◆ **WHAT THE TASK REQUIRES**
All that is needed is the listing, given back exactly.

◆ **RECORDED DATA**
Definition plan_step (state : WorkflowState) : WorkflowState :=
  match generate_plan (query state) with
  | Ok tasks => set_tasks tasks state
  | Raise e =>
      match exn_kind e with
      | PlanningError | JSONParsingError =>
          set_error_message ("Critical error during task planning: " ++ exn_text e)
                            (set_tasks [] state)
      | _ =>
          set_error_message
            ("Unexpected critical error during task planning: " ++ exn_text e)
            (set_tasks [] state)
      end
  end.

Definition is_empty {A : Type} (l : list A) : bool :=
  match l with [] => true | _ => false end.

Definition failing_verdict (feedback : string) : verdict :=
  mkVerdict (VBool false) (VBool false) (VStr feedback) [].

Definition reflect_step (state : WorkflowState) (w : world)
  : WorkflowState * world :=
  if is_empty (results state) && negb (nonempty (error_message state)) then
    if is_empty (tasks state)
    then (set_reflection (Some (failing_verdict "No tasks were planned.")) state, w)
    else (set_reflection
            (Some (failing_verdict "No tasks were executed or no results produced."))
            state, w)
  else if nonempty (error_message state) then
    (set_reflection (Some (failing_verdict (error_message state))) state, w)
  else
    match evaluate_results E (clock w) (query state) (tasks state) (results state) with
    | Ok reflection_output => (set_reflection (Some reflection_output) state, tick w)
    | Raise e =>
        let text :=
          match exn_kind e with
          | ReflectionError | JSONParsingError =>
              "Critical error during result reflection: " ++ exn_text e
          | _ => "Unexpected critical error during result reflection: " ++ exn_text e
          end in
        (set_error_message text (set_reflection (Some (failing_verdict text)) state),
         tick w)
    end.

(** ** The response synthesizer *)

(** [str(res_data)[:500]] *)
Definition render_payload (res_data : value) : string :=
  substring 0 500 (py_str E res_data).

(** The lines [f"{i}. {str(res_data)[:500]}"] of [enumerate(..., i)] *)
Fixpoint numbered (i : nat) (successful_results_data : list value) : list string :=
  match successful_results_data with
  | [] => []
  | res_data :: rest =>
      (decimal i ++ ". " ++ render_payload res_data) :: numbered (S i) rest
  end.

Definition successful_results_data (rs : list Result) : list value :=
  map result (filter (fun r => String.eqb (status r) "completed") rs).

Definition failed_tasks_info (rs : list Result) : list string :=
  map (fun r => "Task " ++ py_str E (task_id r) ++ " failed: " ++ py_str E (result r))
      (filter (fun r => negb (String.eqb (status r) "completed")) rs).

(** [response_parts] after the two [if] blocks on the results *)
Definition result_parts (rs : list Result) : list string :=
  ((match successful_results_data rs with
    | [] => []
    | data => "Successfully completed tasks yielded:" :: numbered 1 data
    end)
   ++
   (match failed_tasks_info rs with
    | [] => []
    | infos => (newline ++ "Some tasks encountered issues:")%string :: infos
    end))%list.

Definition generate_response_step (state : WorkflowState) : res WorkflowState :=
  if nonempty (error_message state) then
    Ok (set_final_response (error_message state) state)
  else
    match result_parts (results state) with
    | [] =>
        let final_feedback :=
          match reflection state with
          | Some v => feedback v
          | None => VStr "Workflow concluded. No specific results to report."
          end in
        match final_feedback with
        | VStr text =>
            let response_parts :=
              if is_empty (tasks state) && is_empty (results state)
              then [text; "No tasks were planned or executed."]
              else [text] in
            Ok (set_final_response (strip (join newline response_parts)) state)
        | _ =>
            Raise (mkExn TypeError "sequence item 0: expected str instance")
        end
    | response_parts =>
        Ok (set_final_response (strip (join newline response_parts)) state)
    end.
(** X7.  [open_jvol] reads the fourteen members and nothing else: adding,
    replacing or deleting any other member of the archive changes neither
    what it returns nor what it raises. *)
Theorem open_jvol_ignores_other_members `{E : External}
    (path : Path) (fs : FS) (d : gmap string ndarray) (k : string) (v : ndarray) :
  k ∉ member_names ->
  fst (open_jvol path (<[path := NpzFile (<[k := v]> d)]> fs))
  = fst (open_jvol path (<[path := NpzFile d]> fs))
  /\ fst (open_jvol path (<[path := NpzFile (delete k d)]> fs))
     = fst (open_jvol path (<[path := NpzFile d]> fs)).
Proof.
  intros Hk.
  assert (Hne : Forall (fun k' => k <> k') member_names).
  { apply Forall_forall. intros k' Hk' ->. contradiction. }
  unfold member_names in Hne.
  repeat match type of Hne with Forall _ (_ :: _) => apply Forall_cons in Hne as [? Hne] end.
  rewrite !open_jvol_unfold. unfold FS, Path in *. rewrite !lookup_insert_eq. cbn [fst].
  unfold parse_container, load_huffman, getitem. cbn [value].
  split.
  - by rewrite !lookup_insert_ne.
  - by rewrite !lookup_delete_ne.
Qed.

◆ **ANSWER TO THIS TASK**
Definition plan_step (state : WorkflowState) : WorkflowState :=
  match generate_plan (query state) with
  | Ok tasks => set_tasks tasks state
  | Raise e =>
      match exn_kind e with
      | PlanningError | JSONParsingError =>
          set_error_message ("Critical error during task planning: " ++ exn_text e)
                            (set_tasks [] state)
      | _ =>
          set_error_message
            ("Unexpected critical error during task planning: " ++ exn_text e)
            (set_tasks [] state)
      end
  end.

Definition is_empty {A : Type} (l : list A) : bool :=
  match l with [] => true | _ => false end.

Definition failing_verdict (feedback : string) : verdict :=
  mkVerdict (VBool false) (VBool false) (VStr feedback) [].

Definition reflect_step (state : WorkflowState) (w : world)
  : WorkflowState * world :=
  if is_empty (results state) && negb (nonempty (error_message state)) then
    if is_empty (tasks state)
    then (set_reflection (Some (failing_verdict "No tasks were planned.")) state, w)
    else (set_reflection
            (Some (failing_verdict "No tasks were executed or no results produced."))
            state, w)
  else if nonempty (error_message state) then
    (set_reflection (Some (failing_verdict (error_message state))) state, w)
  else
    match evaluate_results E (clock w) (query state) (tasks state) (results state) with
    | Ok reflection_output => (set_reflection (Some reflection_output) state, tick w)
    | Raise e =>
        let text :=
          match exn_kind e with
          | ReflectionError | JSONParsingError =>
              "Critical error during result reflection: " ++ exn_text e
          | _ => "Unexpected critical error during result reflection: " ++ exn_text e
          end in
        (set_error_message text (set_reflection (Some (failing_verdict text)) state),
         tick w)
    end.

(** ** The response synthesizer *)

(** [str(res_data)[:500]] *)
Definition render_payload (res_data : value) : string :=
  substring 0 500 (py_str E res_data).

(** The lines [f"{i}. {str(res_data)[:500]}"] of [enumerate(..., i)] *)
Fixpoint numbered (i : nat) (successful_results_data : list value) : list string :=
  match successful_results_data with
  | [] => []
  | res_data :: rest =>
      (decimal i ++ ". " ++ render_payload res_data) :: numbered (S i) rest
  end.

Definition successful_results_data (rs : list Result) : list value :=
  map result (filter (fun r => String.eqb (status r) "completed") rs).

Definition failed_tasks_info (rs : list Result) : list string :=
  map (fun r => "Task " ++ py_str E (task_id r) ++ " failed: " ++ py_str E (result r))
      (filter (fun r => negb (String.eqb (status r) "completed")) rs).

(** [response_parts] after the two [if] blocks on the results *)
Definition result_parts (rs : list Result) : list string :=
  ((match successful_results_data rs with
    | [] => []
    | data => "Successfully completed tasks yielded:" :: numbered 1 data
    end)
   ++
   (match failed_tasks_info rs with
    | [] => []
    | infos => (newline ++ "Some tasks encountered issues:")%string :: infos
    end))%list.

Definition generate_response_step (state : WorkflowState) : res WorkflowState :=
  if nonempty (error_message state) then
    Ok (set_final_response (error_message state) state)
  else
    match result_parts (results state) with
    | [] =>
        let final_feedback :=
          match reflection state with
          | Some v => feedback v
          | None => VStr "Workflow concluded. No specific results to report."
          end in
        match final_feedback with
        | VStr text =>
            let response_parts :=
              if is_empty (tasks state) && is_empty (results state)
              then [text; "No tasks were planned or executed."]
              else [text] in
            Ok (set_final_response (strip (join newline response_parts)) state)
        | _ =>
            Raise (mkExn TypeError "sequence item 0: expected str instance")
        end
    | response_parts =>
        Ok (set_final_response (strip (join newline response_parts)) state)
    end.
(** X7.  [open_jvol] reads the fourteen members and nothing else: adding,
    replacing or deleting any other member of the archive changes neither
    what it returns nor what it raises. *)
Theorem open_jvol_ignores_other_members `{E : External}
    (path : Path) (fs : FS) (d : gmap string ndarray) (k : string) (v : ndarray) :
  k ∉ member_names ->
  fst (open_jvol path (<[path := NpzFile (<[k := v]> d)]> fs))
  = fst (open_jvol path (<[path := NpzFile d]> fs))
  /\ fst (open_jvol path (<[path := NpzFile (delete k d)]> fs))
     = fst (open_jvol path (<[path := NpzFile d]> fs)).
Proof.
  intros Hk.
  assert (Hne : Forall (fun k' => k <> k') member_names).
  { apply Forall_forall. intros k' Hk' ->. contradiction. }
  unfold member_names in Hne.
  repeat match type of Hne with Forall _ (_ :: _) => apply Forall_cons in Hne as [? Hne] end.
  rewrite !open_jvol_unfold. unfold FS, Path in *. rewrite !lookup_insert_eq. cbn [fst].
  unfold parse_container, load_huffman, getitem. cbn [value].
  split.
  - by rewrite !lookup_insert_ne.
  - by rewrite !lookup_delete_ne.
Qed.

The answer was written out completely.